A JOURNEY TO REMEMBER
By Hellen Mshilla
Some day in November 2002, I made a unique journey to Uganda. After travelling overnight from Nairobi to Kampala I took a taxi to Gulu. The journey was very long, over 320 kilometres North of Kampala. When we reached Karuma Falls on the River Nile I was so exited to see the beautiful scenery. From Karuma to Gulu, there were so many armed soldiers on both sides of road. There were UN vehicles occasionally zooming past and from the opposite direction with a Red Cross flag. There were so many children walking, majority of them bare footed. I asked where the children were heading to but no one answered me. I did not understand why they never answered my question. There were also many bicyclists, and grass thatched round huts all through the journey. My mission was to visit my husband who had started working at a Hospital in Uganda.



When I finally reached Gulu, the first question I asked my husband was the same I had asked the two strangers in the Taxi. The second was about the soldiers. Why were there so many soldiers everywhere? He postponed the answers because he had never informed me that he had come to work in a war zone. He later explained that he did not want to scare me! I then learnt that I had entered one of the then Africa’s most dangerous places; Northern Uganda, where rebels of the Lords Resistance Army (LRA) had terrorised the community almost 20 years, abducting children as young as seven years old and turning them into child soldiers and sex slavery.
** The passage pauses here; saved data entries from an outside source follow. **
(** * Abakada: the unified filter and search module

    A shallow embedding of [assets/js/search.js] and the properties of
    its search, filter and sanitising operations.

    Conventions of the embedding.
    - A JavaScript string is the list of its UTF-16 code units ([N]).
    - A tool is a JSON object following the schema of [tools.json]:
      every field is optional, string fields hold strings and list
      fields hold arrays of strings.  Any other value may appear where
      the code accepts arbitrary input ([toolsData], the argument of
      [sanitizeQuery]).  Objects whose fields have other types, and the
      TypeError that reading such a field as a string or a list raises,
      are not represented: every statement about tools is about tools
      that follow the schema.
    - Numbers that stay integral are [nat] or [Z]; the fuzzy similarity
      is a binary64 value, kept as the rational it denotes and rounded
      after each operation.
    - The browser (DOM, console, registered callbacks, subscribers) is a
      parameter [host]: every call into it may return or throw, and is
      recorded in the list of events an operation emits.  Callbacks act on
      the browser only; they do not call back into the module. *)

From Stdlib Require Import ZArith QArith Qround Lia String Ascii DecimalString.
From Stdlib Require Import Permutation Sorted.
From stdpp Require Import base list gmap.

(** ** Strings *)

Abbreviation jstring := (list N).

(** A string literal of the source (ASCII). *)
Definition lit (s : string) : jstring := N_of_ascii <$> list_ascii_of_string s.

(** The class [\s] of regular expressions, which is also what [trim]
    strips: WhiteSpace and LineTerminator of ECMAScript. *)
Definition isWhiteSpace (c : N) : bool :=
  ((9 <=? c) && (c <=? 13) || (c =? 32) || (c =? 160) || (c =? 5760)
   || (8192 <=? c) && (c <=? 8202) || (c =? 8232) || (c =? 8233)
   || (c =? 8239) || (c =? 8287) || (c =? 12288) || (c =? 65279))%N.

(** The class [[\x00-\x1F\x7F]]. *)
Definition isControl (c : N) : bool := ((c <=? 31) || (c =? 127))%N.

(** Lower-case mapping of one code unit.  The Unicode table is modelled on
    Basic Latin, the Latin-1 Supplement and U+0130 (capital I with dot
    above, the one code point whose lower-case form is longer: U+0069
    U+0307); every other code unit is left as it is. *)
Definition lower_unit (c : N) : jstring :=
  if ((65 <=? c) && (c <=? 90))%N then [(c + 32)%N]
  else if ((192 <=? c) && (c <=? 222) && negb (c =? 215))%N then [(c + 32)%N]
  else if (c =? 304)%N then [105%N; 775%N]
  else [c].

Definition toLowerCase (s : jstring) : jstring := s ≫= lower_unit.

Fixpoint startsWith (s w : jstring) : bool :=
  match w, s with
  | [], _ => true
  | _ :: _, [] => false
  | c :: w', d :: s' => (c =? d)%N && startsWith s' w'
  end.

Fixpoint includes (s w : jstring) : bool :=
  startsWith s w ||
  match s with
  | [] => false
  | _ :: s' => includes s' w
  end.

(** [s.substring(0, n)]. *)
Definition substring0 (s : jstring) (n : nat) : jstring := take n s.

Fixpoint trimStart (s : jstring) : jstring :=
  match s with
  | [] => []
  | c :: s' => if isWhiteSpace c then trimStart s' else s
  end.

Definition trim (s : jstring) : jstring :=
  reverse (trimStart (reverse (trimStart s))).

(** [s.replace(/[\x00-\x1F\x7F]/g, '')]. *)
Definition removeControl (s : jstring) : jstring :=
  List.filter (λ c, negb (isControl c)) s.

(** [s.replace(/\s+/g, ' ')]; [in_run] tells that the previous code unit
    was white space, already replaced. *)
Fixpoint collapseWhiteSpace (in_run : bool) (s : jstring) : jstring :=
  match s with
  | [] => []
  | c :: s' =>
      if isWhiteSpace c
      then (if in_run then [] else [32%N]) ++ collapseWhiteSpace true s'
      else c :: collapseWhiteSpace false s'
  end.

(** [s.split(/\s+/)]; [cur] is the piece being read, reversed. *)
Fixpoint splitWhiteSpace (in_run : bool) (cur : jstring) (s : jstring) : list jstring :=
  match s with
  | [] => [reverse cur]
  | c :: s' =>
      if isWhiteSpace c
      then (if in_run then [] else [reverse cur]) ++ splitWhiteSpace true [] s'
      else splitWhiteSpace false (c :: cur) s'
  end.

Definition split_ws (s : jstring) : list jstring := splitWhiteSpace false [] s.

(** [parts.join(sep)] on an array of strings. *)
Fixpoint join (sep : jstring) (parts : list jstring) : jstring :=
  match parts with
  | [] => []
  | [x] => x
  | x :: rest => x ++ sep ++ join sep rest
  end.

(** ** Values *)

Module Tool.
(** A tool record of [tools.json]; [None] is an absent field. *)
Record t : Type := mk {
  id : option jstring;
  name : option jstring;
  tagline : option jstring;
  description : option jstring;
  license : option jstring;
  category : option jstring;
  tags : option (list jstring);
  platforms : option (list jstring);
  alternatives_to : option (list jstring)
}.
End Tool.

#[warnings="-register-all"]
Inductive JsVal : Type :=
| JUndefined
| JNull
| JBool (b : bool)
| JNum (n : Z)
| JStr (s : jstring)
| JArr (elems : list JsVal)
| JObj (o : Tool.t).

(** ToBoolean. *)
Definition truthy (v : JsVal) : bool :=
  match v with
  | JUndefined | JNull => false
  | JBool b => b
  | JNum n => negb (n =? 0)%Z
  | JStr s => negb (bool_decide (s = []))
  | JArr _ | JObj _ => true
  end.

(** Truthiness of an optional string field ([undefined] and [''] are falsy). *)
Definition truthy_str (f : option jstring) : bool :=
  match f with
  | Some (_ :: _) => true
  | _ => false
  end.

(** [typeof v === 'object']. *)
Definition typeof_object (v : JsVal) : bool :=
  match v with
  | JNull | JArr _ | JObj _ => true
  | _ => false
  end.

(** [v.field] where [v] is known not to be [null] or [undefined], and
    [v?.field]: only tool objects carry the fields read by this module. *)
Definition field {A} (f : Tool.t → option A) (v : JsVal) : option A :=
  match v with
  | JObj o => f o
  | _ => None
  end.

(** [String(v)]; numbers are integers, printed in decimal. *)
Fixpoint ToString (v : JsVal) : jstring :=
  match v with
  | JUndefined => lit "undefined"
  | JNull => lit "null"
  | JBool true => lit "true"
  | JBool false => lit "false"
  | JNum n => lit (NilZero.string_of_int (Z.to_int n))
  | JStr s => s
  | JArr elems =>
      join (lit ",")
        (map (λ e, match e with
                   | JUndefined | JNull => []
                   | _ => ToString e
                   end) elems)
  | JObj _ => lit "[object Object]"
  end.

(** ** Numbers of the fuzzy score (binary64) *)

Definition round_half_even (n d : Z) : Z :=
  let q := (n / d)%Z in
  let r := (n mod d)%Z in
  if (2 * r <? d)%Z then q
  else if (d <? 2 * r)%Z then (q + 1)%Z
  else if Z.even q then q else (q + 1)%Z.

(** The binary64 value nearest to [x] (ties to even); magnitudes stay far
    below the overflow threshold here. *)
Definition b64 (x : Q) : Q :=
  let n := Z.abs (Qnum x) in
  let d := Z.pos (Qden x) in
  if (n =? 0)%Z then 0%Q
  else
    let scaled (e : Z) : Z * Z :=
      if (0 <=? e)%Z then (n, d * 2 ^ e)%Z else (n * 2 ^ (- e), d)%Z in
    let e0 := (Z.log2 n - Z.log2 d - 52)%Z in
    let e1 :=
      if (fst (scaled e0) <? snd (scaled e0) * 2 ^ 52)%Z then (e0 - 1)%Z else e0 in
    let e := Z.max e1 (-1074) in
    let m := (Z.sgn (Qnum x) * round_half_even (fst (scaled e)) (snd (scaled e)))%Z in
    if (0 <=? e)%Z then inject_Z (m * 2 ^ e)
    else Qred (Qmake m (Z.to_pos (2 ^ (- e)))).

Definition fdiv (x y : Q) : Q := b64 (x / y).
Definition fsub (x y : Q) : Q := b64 (x - y).
Definition fmul (x y : Q) : Q := b64 (x * y).
Definition Qltb (x y : Q) : bool := negb (Qle_bool y x).
Definition of_nat (n : nat) : Q := inject_Z (Z.of_nat n).

(** ** Configuration *)

Definition MAX_QUERY_LENGTH : nat := 100.
Definition MIN_SEARCH_LENGTH : nat := 1.
Definition FUZZY_THRESHOLD : Q := b64 (6 # 10).

(** ** Levenshtein distance *)

(** [arr[i] = v] on an array: an index beyond the end extends the array
    (the cells in between are holes, never read by this module). *)
Definition js_store {A} (hole : A) (arr : list A) (i : nat) (v : A) : list A :=
  if decide (i < length arr) then <[i:=v]> arr
  else arr ++ replicate (i - length arr) hole ++ [v].

(** [matrix[i][j]] and [matrix[i][j] = v]; row [i] exists wherever the
    code reads or writes it. *)
Definition mget (matrix : list (list nat)) (i j : nat) : nat :=
  default 0 (matrix !! i ≫= (.!! j)).

Definition mset (matrix : list (list nat)) (i j v : nat) : list (list nat) :=
  alter (λ row, js_store 0 row j v) i matrix.

(** [Math.min(x, y, z)]. *)
Definition min3 (x y z : nat) : nat := x `min` (y `min` z).

Definition levenshteinDistance (a b : jstring) : nat :=
  if decide (length a = 0) then length b
  else if decide (length b = 0) then length a
  else
    let matrix := foldl (λ m i, js_store [] m i [i]) [] (seq 0 (S (length b))) in
    let matrix := foldl (λ m j, mset m 0 j j) matrix (seq 0 (S (length a))) in
    let matrix :=
      foldl (λ m i,
        foldl (λ m j,
          if decide (b !! (i - 1) = a !! (j - 1))
          then mset m i j (mget m (i - 1) (j - 1))
          else mset m i j (min3 (mget m (i - 1) (j - 1) + 1)
                                (mget m i (j - 1) + 1)
                                (mget m (i - 1) j + 1)))
        m (seq 1 (length a)))
      matrix (seq 1 (length b)) in
    mget matrix (length b) (length a).
Lemma decodeComplete_compact (body : Claims) (secret : string) :
  Jsonwebtoken.decodeComplete (compact body secret)
  = Ok (Some (Jsonwebtoken.hs256Header, Some body)).
Proof.
  unfold Jsonwebtoken.decodeComplete. rewrite split_compact.
  rewrite encode_base64url, hmac_base64url, header_parses, decode_encode.
  destruct (encodePayload body) eqn:He; [now apply encode_nonempty in He|].
  reflexivity.
Qed.

Lemma decode_compact (body : Claims) (secret : string) :
  Jsonwebtoken.decode (compact body secret) = Ok (Some body).
Proof.
  unfold Jsonwebtoken.decode. now rewrite decodeComplete_compact.
Qed.

Lemma decodeToken_compact (body : Claims) (secret : string) :
  JWTService.decodeToken (compact body secret) = Ok (Some body).
Proof.
  unfold JWTService.decodeToken.
  change (JWTService.cleanToken (compact body secret)) with (compact body secret).
  now rewrite decode_compact.
Qed.

Lemma compact_head (body : Claims) (secret : string) :
  exists r, compact body secret = String "e" r.
Proof. unfold compact. eexists. reflexivity. Qed.

Lemma cleanToken_compact (body : Claims) (secret : string) :
  JWTService.cleanToken (compact body secret) = compact body secret.
Proof. reflexivity. Qed.

Lemma trim_compact (body : Claims) (secret : string) :
  isEmpty (trim (compact body secret)) = false.
Proof.
  destruct (compact_head body secret) as [r ->].
  destruct (trim_keeps_head "e" r eq_refl) as [r' ->]. reflexivity.
Qed.

Lemma verify_compact (body : Claims) (secret audience issuer : string) (now : Z) :
  secret <> "" ->
  Jsonwebtoken.checkNotBefore body now = Ok tt ->
  Jsonwebtoken.checkExpiry body now = Ok tt ->
  aud body = Some audience -> iss body = Some issuer ->
  Jsonwebtoken.verify (compact body secret) secret audience issuer now = Ok body.
Proof.
  intros Hs Hnbf Hexp Haud Hiss. unfold Jsonwebtoken.verify.
  destruct (compact_head body secret) as [r Hr]. rewrite Hr at 1. cbn [isEmpty].
  rewrite split_compact, decodeComplete_compact. cbn [bind]. cbv zeta.
  rewrite (proj2 (isEmpty_false _) (hmac_nonempty secret _)).
  apply isEmpty_false in Hs. rewrite Hs.
  rewrite !String.eqb_refl. cbn [negb andb orb].
  rewrite Hnbf, Hexp. cbn [bind].
  unfold Jsonwebtoken.checkAudience, Jsonwebtoken.checkIssuer.
  rewrite Haud, Hiss. cbn [strictEquals]. rewrite !String.eqb_refl. reflexivity.
Qed.

Lemma verify_compact_checks (body : Claims) (secret audience issuer : string) (now : Z) :
  secret <> "" ->
  Jsonwebtoken.verify (compact body secret) secret audience issuer now
  = (_ <- Jsonwebtoken.checkNotBefore body now ;;
     _ <- Jsonwebtoken.checkExpiry body now ;;
     _ <- Jsonwebtoken.checkAudience body audience ;;
     _ <- Jsonwebtoken.checkIssuer body issuer ;;
     Ok body).
Proof.
  intro Hs. unfold Jsonwebtoken.verify.
  destruct (compact_head body secret) as [r Hr]. rewrite Hr at 1. cbn [isEmpty].
  rewrite split_compact, decodeComplete_compact. cbn [bind]. cbv zeta.
  rewrite (proj2 (isEmpty_false _) (hmac_nonempty secret _)).
  apply isEmpty_false in Hs. rewrite Hs.
  rewrite !String.eqb_refl. reflexivity.
Qed.

End SignAndVerify.

(** ** Issuing and verifying *)

Section IssueAndVerify.
Context {P : JwtPrimitives} {C : SoundCodec P} (config : Config).

Lemma generateToken_ok (p : Claims) (e d : string) (expiresIn : option string)
  (now span : Z) :
  truthy (id p) = true -> email p = Some e ->
  JWTService.extractDomain (Some e) = Ok (Some d) ->
  toLowerCase d = toLowerCase (allowedDomain config) ->
  jwtSecret config <> "" ->
  timespan (orElse expiresIn (jwtExpiresIn config)) = Some span ->
  JWTService.generateToken config (Some p) expiresIn now
  = Ok (compact (signedBody (JWTService.tokenPayload p (Some d)) now span)
                (jwtSecret config)).
Proof.
  intros Hid Hemail Hd Heq Hs Ht.
  destruct (extractDomain_defined _ _ Hd) as [Hne _].
  unfold JWTService.generateToken.
  rewrite Hid, Hemail. simpl truthy. rewrite Hne. cbn [negb orb].
  rewrite (validateEmailDomain_spec config e d Hd).
  apply String.eqb_eq in Heq. rewrite Heq. cbn [bind negb].
  rewrite Hd. cbn [bind].
  rewrite (sign_ok _ _ _ now span Hs Ht). reflexivity.
Qed.

Lemma generateToken_inv (p : Claims) (expiresIn : option string) (now : Z) (tok : string) :
  JWTService.generateToken config (Some p) expiresIn now = Ok tok ->
  exists e d span,
    email p = Some e /\ truthy (id p) = true
    /\ JWTService.extractDomain (Some e) = Ok (Some d)
    /\ toLowerCase d = toLowerCase (allowedDomain config)
    /\ jwtSecret config <> ""
    /\ timespan (orElse expiresIn (jwtExpiresIn config)) = Some span
    /\ tok = compact (signedBody (JWTService.tokenPayload p (Some d)) now span)
                     (jwtSecret config).
Proof.
  intro H. destruct (generateToken_extractDomain config _ _ _ _ H)
    as (e & d & He & Hid & Hd & Heq & Hsign).
  destruct (sign_inv _ _ _ _ _ Hsign) as (span & Ht & Hs & Htok).
  exists e, d, span. auto 10.
Qed.

Lemma verifyToken_compact (body : Claims) (e d : string) (now : Z) :
  jwtSecret config <> "" ->
  Jsonwebtoken.checkNotBefore body now = Ok tt ->
  Jsonwebtoken.checkExpiry body now = Ok tt ->
  aud body = Some "warehouse-frontend" -> iss body = Some "warehouse-api" ->
  truthy (id body) = true -> email body = Some e ->
  JWTService.extractDomain (Some e) = Ok (Some d) ->
  toLowerCase d = toLowerCase (allowedDomain config) ->
  JWTService.verifyToken config (compact body (jwtSecret config)) now = Ok body.
Proof.
  intros Hs Hnbf Hexp Haud Hiss Hid Hemail Hd Heq.
  destruct (extractDomain_defined _ _ Hd) as [Hne _].
  unfold JWTService.verifyToken.
  destruct (compact_head body (jwtSecret config)) as [r Hr]. rewrite Hr at 1.
  cbn [isEmpty]. rewrite cleanToken_compact, trim_compact.
  rewrite (verify_compact body _ _ _ now Hs Hnbf Hexp Haud Hiss).
  cbn [try_catch bind]. rewrite Hid, Hemail. simpl truthy. rewrite Hne. cbn [negb orb].
  rewrite (validateEmailDomain_spec config e d Hd).
  apply String.eqb_eq in Heq. rewrite Heq. reflexivity.
Qed.

End IssueAndVerify.

(** C1.  For every identity payload (with [id] present) whose email's
    domain case-insensitively equals the configured allowed domain,
    [generateToken] issues a token (the signing key being set and the
    time-to-live well formed), and [verifyToken] on that token, at any
    instant before its expiry, succeeds and returns claims whose [id],
    [email], [name] and [picture] are those of the payload and whose
    [domain] is the domain embedded from the email. *)
Theorem verifyToken_generateToken_roundtrip :
  forall {P : JwtPrimitives} {C : SoundCodec P} (config : Config)
         (p : Claims) (e d : string) (expiresIn : option string) (span now now' : Z),
    truthy (id p) = true ->
    email p = Some e ->
    JWTService.extractDomain (Some e) = Ok (Some d) ->
    toLowerCase d = toLowerCase (allowedDomain config) ->
    jwtSecret config <> "" ->
    timespan (orElse expiresIn (jwtExpiresIn config)) = Some span ->
    now' < now + span ->
    exists tok decoded,
      JWTService.generateToken config (Some p) expiresIn now = Ok tok
      /\ JWTService.verifyToken config tok now' = Ok decoded
      /\ id decoded = id p /\ email decoded = email p /\ name decoded = name p
      /\ picture decoded = picture p /\ domain decoded = Some d.
Proof.
  intros P C config p e d expiresIn span now now' Hid Hemail Hd Heq Hs Ht Hlt.
  eexists. eexists. split; [|split].
  - exact (generateToken_ok config p e d expiresIn now span Hid Hemail Hd Heq Hs Ht).
  - apply (verifyToken_compact config _ e d now' Hs); try reflexivity; try assumption.
    unfold Jsonwebtoken.checkExpiry. cbn [exp signedBody].
    destruct (now + span <=? now') eqn:Hle; [apply Z.leb_le in Hle; lia | reflexivity].
  - cbn. auto.
Qed.

Lemma verifyToken_generateToken_roundtrip_witness :
  exists tok decoded,
    JWTService.generateToken Reference.config (Some alicePayload) None 1000 = Ok tok
    /\ JWTService.verifyToken Reference.config tok 5000 = Ok decoded
    /\ id decoded = Some "1" /\ email decoded = Some "a@wareongo.com"
    /\ name decoded = Some "Alice" /\ picture decoded = None
    /\ domain decoded = Some "wareongo.com".
Proof.
  refine (verifyToken_generateToken_roundtrip (C := ReferenceFacts.soundCodec)
            Reference.config alicePayload "a@wareongo.com" "wareongo.com" None
            86400 1000 5000 eq_refl eq_refl eq_refl eq_refl _ eq_refl eq_refl).
  discriminate.
Defined.

(** The domain [extractDomain] reads off an email with a single ['@'] is
    the text after that ['@']. *)
Lemma extractDomain_after_at (l dom : string) :
  includes "@" l = false -> includes "@" dom = false ->
  JWTService.extractDomain (Some (l ++ "@" ++ dom)) = Ok (Some dom).
Proof.
  intros Hl Hdom. unfold JWTService.extractDomain.
  change ("@" ++ dom) with (String "@" dom).
  assert (Hinc : includes "@" (l ++ String "@" dom) = true).
  { clear Hl. induction l as [|a l IH]; cbn; [reflexivity|].
    rewrite IH. apply orb_true_r. }
  assert (Hne : isEmpty (l ++ String "@" dom) = false) by now destruct l.
  rewrite Hinc, Hne. cbn [negb orb].
  rewrite (split_append "@" l dom Hl), (split_without_separator "@" dom Hdom).
  reflexivity.
Qed.

(** The first occurrence of a character in a string that has one *)
Lemma first_separator (c : ascii) (s : string) :
  includes c s = true -> exists l r, s = l ++ String c r /\ includes c l = false.
Proof.
  induction s as [|a s IH]; cbn [includes]; [discriminate|].
  destruct (Ascii.eqb_spec a c) as [->|Hac]; cbn [orb].
  - intros _. now exists "", s.
  - intro H. destruct (IH H) as (l & r & -> & Hl).
    exists (String a l), r. split; [reflexivity|].
    cbn [includes]. apply Ascii.eqb_neq in Hac. now rewrite Hac.
Qed.

Lemma extractDomain_between (l dom rest : string) :
  includes "@" l = false -> includes "@" dom = false ->
  JWTService.extractDomain (Some (l ++ "@" ++ dom ++ "@" ++ rest)) = Ok (Some dom).
Proof.
  intros Hl Hdom. unfold JWTService.extractDomain.
  change (l ++ "@" ++ dom ++ "@" ++ rest) with (l ++ String "@" (dom ++ String "@" rest)).
  assert (Hinc : includes "@" (l ++ String "@" (dom ++ String "@" rest)) = true).
  { clear Hl. induction l as [|a l IH]; cbn; [reflexivity|].
    rewrite IH. apply orb_true_r. }
  assert (Hne : isEmpty (l ++ String "@" (dom ++ String "@" rest)) = false)
    by now destruct l.
  rewrite Hinc, Hne. cbn [negb orb].
  rewrite (split_append "@" l _ Hl), (split_append "@" dom _ Hdom).
  reflexivity.
Qed.

(** What [extractDomain] answers is the text between the first ['@'] and
    the next *)
Lemma extractDomain_afterFirstAt (e d : string) :
  JWTService.extractDomain (Some e) = Ok (Some d) -> afterFirstAt e d.
Proof.
  intro H. assert (Hinc : includes "@" e = true).
  { unfold JWTService.extractDomain in H.
    destruct (isEmpty e); [discriminate|].
    destruct (includes "@" e); [reflexivity | discriminate]. }
  destruct (first_separator "@" e Hinc) as (l & r & -> & Hl).
  exists l. destruct (includes "@" r) eqn:Hr.
  - destruct (first_separator "@" r Hr) as (dom & rest & -> & Hdom).
    change (l ++ String "@" (dom ++ String "@" rest))
      with (l ++ "@" ++ dom ++ "@" ++ rest) in *.
    rewrite (extractDomain_between l dom rest Hl Hdom) in H. injection H as <-.
    split; [exact Hl|]. split; [exact Hdom|]. right. now exists rest.
  - change (l ++ String "@" r) with (l ++ "@" ++ r) in *.
    rewrite (extractDomain_after_at l r Hl Hr) in H. injection H as <-.
    split; [exact Hl|]. split; [exact Hr|]. now left.
Qed.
As I type up this article the memory of the suffering in this region that time makes tears well up in my eyes. The I saw walking on my way were night commuters, fleeing from the LRA. They had been doing this ever since they learnt how to walk by themselves.



By then I had for almost ten years edited news at the Kenya Broadcasting Corporation Nairobi but I could not remember ever seeing any story about the LRA that reflected the magnitude of the suffering I witnessed that day. I felt useless as a journalist. Useless because part of my moral responsibility was to tell out such atrocities whenever I got the chance, a duty I had performed well to the best of my knowledge. I always would select stories about Sri Lanka, Rwanda, Angola, South Africa, Sierra Leone, Liberia, Somalia and name all the war affected countries which were always well covered by the International media, but the Northern Uganda story had never surfaced somehow. If it did it was just a short mention that would pass as a news brief, and rare for that matter.



Today I live in Gulu. There are no more night commuters in Northern Uganda because peace now prevails. People are now enjoying their peace, thanks to the 2006 peace agreement between the LRA and the government that the two sides are yet to sign. Even as elections are around the corner there are no soldiers, no gun shots no fear.



I have never stopped to pray that this peace that is so evident today in Gulu shall never be robbed by any one. I still remember the deep pain I felt when I saw children walking for so long distances, and sleeping in verandas and pavements in the cold sometimes in the rain. Many children who were maimed, had their body parts mutilated, and forced into child motherhood at a tender age of as young as 13. (thirteen). Many were still being held in the bush while others had come back with babies they knew not how to take care of or even who their fathers were. Others had returned with psychological an physical wounds that still bite today five years after the relative peace came into place.